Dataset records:
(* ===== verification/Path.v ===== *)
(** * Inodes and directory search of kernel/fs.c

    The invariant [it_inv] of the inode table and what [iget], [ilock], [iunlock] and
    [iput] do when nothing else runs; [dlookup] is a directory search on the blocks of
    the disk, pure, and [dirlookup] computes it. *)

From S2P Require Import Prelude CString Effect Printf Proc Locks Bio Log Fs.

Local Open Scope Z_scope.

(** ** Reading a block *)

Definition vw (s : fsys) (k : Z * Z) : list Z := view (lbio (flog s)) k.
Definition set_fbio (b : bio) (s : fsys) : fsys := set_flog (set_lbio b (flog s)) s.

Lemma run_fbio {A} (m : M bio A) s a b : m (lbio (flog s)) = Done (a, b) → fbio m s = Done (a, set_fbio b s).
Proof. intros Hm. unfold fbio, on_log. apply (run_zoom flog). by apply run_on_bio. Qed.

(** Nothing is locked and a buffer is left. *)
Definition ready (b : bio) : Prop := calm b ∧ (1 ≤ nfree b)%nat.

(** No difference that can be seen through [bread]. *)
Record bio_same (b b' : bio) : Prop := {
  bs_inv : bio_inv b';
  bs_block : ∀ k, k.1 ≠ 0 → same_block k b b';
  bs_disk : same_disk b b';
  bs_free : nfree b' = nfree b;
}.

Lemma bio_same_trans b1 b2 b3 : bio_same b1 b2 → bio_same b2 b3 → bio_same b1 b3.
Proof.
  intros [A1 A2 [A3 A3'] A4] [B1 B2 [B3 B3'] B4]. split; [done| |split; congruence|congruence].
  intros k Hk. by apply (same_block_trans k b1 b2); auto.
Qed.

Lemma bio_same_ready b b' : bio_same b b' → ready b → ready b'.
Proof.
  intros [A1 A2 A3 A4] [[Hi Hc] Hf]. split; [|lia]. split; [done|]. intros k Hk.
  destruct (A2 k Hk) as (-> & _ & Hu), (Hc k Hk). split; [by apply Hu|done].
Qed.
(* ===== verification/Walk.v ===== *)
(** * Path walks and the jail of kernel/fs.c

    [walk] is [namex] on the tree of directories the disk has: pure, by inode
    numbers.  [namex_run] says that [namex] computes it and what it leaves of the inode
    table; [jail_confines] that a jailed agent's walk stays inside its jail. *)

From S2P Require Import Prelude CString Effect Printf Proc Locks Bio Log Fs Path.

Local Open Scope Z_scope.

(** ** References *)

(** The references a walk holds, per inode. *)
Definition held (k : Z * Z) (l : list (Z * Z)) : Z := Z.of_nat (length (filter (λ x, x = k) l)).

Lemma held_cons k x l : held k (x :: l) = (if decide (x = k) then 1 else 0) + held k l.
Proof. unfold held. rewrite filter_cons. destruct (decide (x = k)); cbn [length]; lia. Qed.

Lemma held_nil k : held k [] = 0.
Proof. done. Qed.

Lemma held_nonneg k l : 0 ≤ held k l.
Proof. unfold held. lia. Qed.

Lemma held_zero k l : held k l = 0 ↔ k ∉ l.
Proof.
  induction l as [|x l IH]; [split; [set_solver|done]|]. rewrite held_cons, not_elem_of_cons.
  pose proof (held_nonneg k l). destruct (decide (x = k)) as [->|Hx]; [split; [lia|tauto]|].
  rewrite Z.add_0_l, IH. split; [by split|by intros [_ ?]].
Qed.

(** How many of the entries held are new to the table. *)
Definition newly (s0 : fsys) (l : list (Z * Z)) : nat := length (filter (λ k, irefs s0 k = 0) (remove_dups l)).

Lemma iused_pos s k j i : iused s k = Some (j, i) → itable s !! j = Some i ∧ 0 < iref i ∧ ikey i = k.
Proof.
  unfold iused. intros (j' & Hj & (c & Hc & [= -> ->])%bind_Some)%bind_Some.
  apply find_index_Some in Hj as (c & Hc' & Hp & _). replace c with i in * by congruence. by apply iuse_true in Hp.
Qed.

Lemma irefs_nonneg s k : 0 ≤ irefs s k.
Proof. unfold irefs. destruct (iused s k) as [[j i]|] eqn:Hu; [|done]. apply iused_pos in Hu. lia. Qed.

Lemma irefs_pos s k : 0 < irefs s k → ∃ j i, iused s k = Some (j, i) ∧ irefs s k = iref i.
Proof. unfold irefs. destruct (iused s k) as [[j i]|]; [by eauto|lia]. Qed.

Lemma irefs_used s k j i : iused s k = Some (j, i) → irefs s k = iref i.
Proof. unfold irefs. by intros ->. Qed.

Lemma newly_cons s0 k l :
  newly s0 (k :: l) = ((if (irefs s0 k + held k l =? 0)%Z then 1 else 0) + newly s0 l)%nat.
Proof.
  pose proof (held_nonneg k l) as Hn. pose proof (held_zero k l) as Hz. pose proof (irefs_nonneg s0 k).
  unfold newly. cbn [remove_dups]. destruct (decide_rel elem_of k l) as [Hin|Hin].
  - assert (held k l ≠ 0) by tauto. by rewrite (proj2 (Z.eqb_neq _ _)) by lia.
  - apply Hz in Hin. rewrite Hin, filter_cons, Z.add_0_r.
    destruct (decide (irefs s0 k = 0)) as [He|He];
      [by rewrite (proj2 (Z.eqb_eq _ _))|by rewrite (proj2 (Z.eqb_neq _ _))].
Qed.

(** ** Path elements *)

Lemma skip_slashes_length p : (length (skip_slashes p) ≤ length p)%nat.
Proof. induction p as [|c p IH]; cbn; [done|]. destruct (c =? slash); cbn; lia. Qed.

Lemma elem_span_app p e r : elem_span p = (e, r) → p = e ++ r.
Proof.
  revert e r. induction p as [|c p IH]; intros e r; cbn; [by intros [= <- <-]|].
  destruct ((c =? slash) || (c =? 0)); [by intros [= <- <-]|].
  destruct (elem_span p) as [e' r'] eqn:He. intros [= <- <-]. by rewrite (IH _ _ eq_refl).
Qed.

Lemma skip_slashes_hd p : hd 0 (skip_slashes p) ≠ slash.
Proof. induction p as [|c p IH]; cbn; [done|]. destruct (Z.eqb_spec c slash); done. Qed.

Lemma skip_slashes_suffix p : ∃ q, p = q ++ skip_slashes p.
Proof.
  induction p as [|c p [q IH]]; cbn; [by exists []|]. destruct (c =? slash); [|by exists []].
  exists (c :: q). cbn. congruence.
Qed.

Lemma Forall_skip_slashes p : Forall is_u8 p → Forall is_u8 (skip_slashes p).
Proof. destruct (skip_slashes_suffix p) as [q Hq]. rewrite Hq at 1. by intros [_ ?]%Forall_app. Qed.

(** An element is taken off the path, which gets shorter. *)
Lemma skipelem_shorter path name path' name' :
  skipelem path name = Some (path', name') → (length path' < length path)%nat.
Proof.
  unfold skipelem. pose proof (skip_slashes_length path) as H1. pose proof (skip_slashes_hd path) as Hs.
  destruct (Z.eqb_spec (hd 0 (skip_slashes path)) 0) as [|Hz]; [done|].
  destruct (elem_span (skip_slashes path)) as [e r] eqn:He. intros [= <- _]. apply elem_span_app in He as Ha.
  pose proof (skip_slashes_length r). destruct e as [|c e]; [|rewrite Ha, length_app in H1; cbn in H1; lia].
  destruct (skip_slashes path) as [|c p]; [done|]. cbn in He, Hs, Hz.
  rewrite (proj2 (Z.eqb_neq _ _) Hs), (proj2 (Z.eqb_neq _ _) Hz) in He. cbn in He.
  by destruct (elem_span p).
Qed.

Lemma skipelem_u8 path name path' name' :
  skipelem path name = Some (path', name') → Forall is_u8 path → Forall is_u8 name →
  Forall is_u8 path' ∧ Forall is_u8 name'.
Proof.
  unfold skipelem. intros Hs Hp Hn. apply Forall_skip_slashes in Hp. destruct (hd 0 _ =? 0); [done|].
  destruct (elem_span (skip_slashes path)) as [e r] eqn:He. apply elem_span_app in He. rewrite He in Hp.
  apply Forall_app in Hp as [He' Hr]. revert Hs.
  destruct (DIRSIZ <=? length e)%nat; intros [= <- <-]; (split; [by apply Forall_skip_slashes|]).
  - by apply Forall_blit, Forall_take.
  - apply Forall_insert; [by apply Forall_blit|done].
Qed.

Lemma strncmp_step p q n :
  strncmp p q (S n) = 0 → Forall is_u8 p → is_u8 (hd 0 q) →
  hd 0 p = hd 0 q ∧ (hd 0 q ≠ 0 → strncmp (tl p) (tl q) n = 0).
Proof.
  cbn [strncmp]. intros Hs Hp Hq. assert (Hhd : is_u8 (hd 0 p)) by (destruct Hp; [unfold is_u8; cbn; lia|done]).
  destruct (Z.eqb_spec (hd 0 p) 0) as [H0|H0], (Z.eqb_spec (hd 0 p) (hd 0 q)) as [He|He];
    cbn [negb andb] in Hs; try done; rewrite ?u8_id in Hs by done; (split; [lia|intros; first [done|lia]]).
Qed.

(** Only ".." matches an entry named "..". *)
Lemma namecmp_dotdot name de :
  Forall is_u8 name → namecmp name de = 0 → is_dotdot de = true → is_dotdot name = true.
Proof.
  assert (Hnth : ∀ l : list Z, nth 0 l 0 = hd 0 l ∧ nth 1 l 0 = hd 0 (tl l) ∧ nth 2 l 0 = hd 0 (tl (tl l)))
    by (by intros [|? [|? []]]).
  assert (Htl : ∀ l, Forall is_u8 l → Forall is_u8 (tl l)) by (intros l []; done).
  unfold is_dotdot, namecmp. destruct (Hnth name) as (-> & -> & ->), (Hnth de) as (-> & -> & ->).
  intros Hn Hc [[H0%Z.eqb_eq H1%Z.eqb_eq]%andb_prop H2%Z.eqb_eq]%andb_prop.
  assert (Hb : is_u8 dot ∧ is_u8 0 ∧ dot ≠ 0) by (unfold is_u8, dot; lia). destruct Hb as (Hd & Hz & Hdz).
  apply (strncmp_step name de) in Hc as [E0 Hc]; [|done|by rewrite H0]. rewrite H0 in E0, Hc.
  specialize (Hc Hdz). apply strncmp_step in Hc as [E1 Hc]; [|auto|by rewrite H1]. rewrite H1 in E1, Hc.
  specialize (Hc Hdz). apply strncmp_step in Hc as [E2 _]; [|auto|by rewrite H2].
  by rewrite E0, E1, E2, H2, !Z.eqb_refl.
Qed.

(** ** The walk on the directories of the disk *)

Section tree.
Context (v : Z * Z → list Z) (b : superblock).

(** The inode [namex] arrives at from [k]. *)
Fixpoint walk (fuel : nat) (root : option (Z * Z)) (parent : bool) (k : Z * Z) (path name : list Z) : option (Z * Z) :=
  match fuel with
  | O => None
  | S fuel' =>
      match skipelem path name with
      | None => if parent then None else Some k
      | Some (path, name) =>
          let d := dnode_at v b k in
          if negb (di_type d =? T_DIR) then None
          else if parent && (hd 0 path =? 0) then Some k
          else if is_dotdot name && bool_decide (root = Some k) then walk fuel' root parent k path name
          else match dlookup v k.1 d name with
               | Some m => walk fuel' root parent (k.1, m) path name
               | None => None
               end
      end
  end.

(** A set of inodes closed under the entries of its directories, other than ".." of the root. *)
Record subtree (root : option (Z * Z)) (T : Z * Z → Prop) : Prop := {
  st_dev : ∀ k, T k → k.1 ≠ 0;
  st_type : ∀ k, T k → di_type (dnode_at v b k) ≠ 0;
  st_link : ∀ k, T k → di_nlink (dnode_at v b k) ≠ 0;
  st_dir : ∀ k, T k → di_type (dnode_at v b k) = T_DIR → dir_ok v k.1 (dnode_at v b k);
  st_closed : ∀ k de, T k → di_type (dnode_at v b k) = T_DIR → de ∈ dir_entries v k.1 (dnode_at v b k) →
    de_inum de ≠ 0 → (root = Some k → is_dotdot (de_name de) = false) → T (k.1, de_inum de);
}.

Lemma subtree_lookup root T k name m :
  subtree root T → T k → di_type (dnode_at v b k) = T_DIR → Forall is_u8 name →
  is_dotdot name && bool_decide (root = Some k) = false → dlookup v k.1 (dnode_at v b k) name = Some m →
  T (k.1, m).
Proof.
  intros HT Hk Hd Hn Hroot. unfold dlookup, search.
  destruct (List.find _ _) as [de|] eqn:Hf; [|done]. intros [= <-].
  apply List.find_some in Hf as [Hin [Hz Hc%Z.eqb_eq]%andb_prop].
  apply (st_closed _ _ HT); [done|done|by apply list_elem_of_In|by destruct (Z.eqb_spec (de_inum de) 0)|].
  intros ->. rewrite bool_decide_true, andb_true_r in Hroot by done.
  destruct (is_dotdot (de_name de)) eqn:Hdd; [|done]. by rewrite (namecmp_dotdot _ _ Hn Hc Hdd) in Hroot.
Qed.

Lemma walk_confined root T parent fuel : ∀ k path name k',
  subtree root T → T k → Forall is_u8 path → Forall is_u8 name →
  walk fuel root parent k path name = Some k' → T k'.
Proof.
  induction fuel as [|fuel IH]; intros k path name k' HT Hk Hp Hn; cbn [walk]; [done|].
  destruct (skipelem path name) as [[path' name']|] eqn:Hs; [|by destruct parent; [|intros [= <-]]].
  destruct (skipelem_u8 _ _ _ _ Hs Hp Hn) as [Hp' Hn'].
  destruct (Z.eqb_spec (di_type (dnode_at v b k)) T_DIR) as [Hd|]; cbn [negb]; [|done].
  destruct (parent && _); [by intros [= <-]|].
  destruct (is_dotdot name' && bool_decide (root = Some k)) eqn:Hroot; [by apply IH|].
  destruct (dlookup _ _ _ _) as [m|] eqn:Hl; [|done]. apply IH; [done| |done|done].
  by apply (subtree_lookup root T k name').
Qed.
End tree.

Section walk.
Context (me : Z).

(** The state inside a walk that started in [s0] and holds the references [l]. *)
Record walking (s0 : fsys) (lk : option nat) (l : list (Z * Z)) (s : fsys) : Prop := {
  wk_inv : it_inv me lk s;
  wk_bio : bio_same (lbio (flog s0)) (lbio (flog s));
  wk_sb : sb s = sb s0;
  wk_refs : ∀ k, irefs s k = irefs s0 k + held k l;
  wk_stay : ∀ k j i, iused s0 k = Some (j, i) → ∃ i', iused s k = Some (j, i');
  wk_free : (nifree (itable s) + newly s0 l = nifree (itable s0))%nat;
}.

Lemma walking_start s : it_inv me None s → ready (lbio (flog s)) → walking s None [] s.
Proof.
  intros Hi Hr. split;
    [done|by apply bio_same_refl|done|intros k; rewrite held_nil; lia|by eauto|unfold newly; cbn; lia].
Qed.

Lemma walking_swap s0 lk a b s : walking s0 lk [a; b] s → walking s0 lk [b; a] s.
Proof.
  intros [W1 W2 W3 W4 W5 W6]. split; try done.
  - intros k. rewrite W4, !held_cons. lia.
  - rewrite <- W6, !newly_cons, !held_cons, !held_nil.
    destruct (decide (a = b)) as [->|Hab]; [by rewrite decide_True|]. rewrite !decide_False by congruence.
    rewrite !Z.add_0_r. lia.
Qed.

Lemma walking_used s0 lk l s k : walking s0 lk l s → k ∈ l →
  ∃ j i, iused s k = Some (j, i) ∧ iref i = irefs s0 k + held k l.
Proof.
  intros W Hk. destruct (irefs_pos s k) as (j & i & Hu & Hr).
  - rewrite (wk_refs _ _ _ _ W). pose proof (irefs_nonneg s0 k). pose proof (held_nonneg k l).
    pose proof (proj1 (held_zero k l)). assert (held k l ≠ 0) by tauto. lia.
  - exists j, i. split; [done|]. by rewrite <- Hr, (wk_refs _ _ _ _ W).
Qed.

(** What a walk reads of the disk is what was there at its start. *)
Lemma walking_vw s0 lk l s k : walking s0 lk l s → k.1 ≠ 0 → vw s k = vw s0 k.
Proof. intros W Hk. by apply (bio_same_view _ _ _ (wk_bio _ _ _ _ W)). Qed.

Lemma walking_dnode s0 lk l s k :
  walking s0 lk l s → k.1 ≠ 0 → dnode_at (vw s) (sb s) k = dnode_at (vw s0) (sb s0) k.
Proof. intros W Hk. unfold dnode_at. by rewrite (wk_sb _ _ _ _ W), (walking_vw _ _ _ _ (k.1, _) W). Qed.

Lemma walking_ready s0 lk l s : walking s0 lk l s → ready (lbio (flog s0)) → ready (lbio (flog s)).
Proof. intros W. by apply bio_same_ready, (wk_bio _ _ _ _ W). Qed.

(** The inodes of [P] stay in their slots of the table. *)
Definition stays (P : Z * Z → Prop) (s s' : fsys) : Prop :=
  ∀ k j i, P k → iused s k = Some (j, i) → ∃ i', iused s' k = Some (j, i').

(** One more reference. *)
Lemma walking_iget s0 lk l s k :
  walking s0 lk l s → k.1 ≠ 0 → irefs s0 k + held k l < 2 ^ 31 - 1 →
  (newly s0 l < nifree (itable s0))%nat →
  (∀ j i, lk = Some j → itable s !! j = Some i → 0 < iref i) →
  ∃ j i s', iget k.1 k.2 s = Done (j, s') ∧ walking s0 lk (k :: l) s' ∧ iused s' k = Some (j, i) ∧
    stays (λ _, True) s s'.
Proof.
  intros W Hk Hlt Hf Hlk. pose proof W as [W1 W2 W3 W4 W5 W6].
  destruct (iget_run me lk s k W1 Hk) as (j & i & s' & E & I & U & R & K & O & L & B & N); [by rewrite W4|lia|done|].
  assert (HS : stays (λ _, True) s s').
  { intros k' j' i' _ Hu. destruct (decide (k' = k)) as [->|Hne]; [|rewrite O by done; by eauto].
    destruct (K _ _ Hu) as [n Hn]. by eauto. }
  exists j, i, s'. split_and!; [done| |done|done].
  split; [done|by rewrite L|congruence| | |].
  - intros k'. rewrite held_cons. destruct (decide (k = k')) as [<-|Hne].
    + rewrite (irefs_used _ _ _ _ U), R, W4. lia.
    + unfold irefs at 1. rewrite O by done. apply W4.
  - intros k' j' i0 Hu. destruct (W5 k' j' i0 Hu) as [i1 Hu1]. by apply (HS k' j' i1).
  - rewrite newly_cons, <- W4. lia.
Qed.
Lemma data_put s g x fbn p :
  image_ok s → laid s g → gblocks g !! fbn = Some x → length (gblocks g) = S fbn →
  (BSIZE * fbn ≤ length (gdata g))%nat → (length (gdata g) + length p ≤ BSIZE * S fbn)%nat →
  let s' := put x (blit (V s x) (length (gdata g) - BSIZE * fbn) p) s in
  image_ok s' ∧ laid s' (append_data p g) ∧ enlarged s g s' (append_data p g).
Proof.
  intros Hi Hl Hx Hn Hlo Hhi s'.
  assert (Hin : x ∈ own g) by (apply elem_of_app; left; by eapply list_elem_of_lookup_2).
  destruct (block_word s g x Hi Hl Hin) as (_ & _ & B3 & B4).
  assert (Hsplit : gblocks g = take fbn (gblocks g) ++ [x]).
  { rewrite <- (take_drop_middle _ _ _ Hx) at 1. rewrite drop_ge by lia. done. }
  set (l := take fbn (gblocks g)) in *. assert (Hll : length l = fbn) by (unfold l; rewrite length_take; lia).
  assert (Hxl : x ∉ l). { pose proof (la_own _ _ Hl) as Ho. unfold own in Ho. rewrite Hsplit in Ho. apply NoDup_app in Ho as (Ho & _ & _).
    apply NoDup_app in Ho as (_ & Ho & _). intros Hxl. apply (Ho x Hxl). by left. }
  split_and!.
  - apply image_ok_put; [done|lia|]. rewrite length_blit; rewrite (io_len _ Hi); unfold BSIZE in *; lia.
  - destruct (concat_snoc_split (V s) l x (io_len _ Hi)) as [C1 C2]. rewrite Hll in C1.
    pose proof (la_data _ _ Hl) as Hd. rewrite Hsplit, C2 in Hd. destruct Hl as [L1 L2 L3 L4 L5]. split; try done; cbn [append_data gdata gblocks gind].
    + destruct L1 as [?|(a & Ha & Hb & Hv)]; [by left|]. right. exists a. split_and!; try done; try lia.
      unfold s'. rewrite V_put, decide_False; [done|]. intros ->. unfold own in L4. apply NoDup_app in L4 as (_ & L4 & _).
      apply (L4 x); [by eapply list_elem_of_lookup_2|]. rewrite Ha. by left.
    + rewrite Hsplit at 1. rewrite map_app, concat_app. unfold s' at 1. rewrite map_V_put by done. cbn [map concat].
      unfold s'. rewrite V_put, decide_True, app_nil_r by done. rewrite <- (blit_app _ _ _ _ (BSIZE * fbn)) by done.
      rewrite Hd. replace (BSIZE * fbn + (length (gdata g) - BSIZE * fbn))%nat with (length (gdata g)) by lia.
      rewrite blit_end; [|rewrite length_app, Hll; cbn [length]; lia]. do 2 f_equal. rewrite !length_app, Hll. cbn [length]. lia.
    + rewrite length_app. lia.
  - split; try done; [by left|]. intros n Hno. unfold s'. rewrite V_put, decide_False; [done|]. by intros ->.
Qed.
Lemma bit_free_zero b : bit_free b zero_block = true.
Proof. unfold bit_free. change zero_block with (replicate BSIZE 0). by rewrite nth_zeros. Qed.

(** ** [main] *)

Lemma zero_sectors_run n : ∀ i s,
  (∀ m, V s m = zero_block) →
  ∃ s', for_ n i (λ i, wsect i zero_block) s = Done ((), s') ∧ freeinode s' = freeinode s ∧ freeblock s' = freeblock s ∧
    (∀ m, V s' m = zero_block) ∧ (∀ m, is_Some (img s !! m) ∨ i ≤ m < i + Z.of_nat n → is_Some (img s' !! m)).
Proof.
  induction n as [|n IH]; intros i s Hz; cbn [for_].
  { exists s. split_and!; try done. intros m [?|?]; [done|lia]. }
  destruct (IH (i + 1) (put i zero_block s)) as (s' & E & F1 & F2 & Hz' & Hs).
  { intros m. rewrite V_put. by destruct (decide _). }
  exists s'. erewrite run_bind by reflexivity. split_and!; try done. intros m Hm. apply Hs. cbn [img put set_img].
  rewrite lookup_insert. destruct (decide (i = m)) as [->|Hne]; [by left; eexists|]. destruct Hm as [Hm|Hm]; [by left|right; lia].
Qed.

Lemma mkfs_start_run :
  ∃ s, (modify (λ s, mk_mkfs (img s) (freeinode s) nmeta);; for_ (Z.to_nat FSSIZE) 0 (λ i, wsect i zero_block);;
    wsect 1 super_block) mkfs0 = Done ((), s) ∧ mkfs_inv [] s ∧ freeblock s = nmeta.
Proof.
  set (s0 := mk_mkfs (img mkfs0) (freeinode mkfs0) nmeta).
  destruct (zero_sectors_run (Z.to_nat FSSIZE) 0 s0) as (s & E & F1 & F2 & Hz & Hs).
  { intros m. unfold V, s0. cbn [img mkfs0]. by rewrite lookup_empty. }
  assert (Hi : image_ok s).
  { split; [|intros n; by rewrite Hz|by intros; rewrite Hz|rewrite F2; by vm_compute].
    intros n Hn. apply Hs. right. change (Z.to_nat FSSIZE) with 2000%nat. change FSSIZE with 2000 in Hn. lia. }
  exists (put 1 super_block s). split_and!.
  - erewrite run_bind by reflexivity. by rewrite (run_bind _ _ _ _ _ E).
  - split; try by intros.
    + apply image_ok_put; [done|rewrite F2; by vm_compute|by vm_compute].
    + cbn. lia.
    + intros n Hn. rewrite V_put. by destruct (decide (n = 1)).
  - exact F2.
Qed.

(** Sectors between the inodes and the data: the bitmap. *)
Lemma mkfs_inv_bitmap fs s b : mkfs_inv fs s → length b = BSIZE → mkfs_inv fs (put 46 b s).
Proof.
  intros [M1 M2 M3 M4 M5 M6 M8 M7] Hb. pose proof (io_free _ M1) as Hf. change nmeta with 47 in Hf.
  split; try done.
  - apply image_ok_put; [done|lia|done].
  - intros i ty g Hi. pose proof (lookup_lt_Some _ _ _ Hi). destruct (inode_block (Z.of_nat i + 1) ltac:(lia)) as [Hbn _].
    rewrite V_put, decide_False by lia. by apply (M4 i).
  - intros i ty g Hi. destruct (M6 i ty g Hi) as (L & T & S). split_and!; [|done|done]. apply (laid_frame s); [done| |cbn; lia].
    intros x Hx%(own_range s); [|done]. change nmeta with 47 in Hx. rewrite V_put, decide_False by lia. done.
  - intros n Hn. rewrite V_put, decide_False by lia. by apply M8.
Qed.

**Problem**
For every line of the records that has the word "Proc" in it, make a copy.

**Answer below**
From S2P Require Import Prelude CString Effect Printf Proc Locks Bio Log Fs.
From S2P Require Import Prelude CString Effect Printf Proc Locks Bio Log Fs Path.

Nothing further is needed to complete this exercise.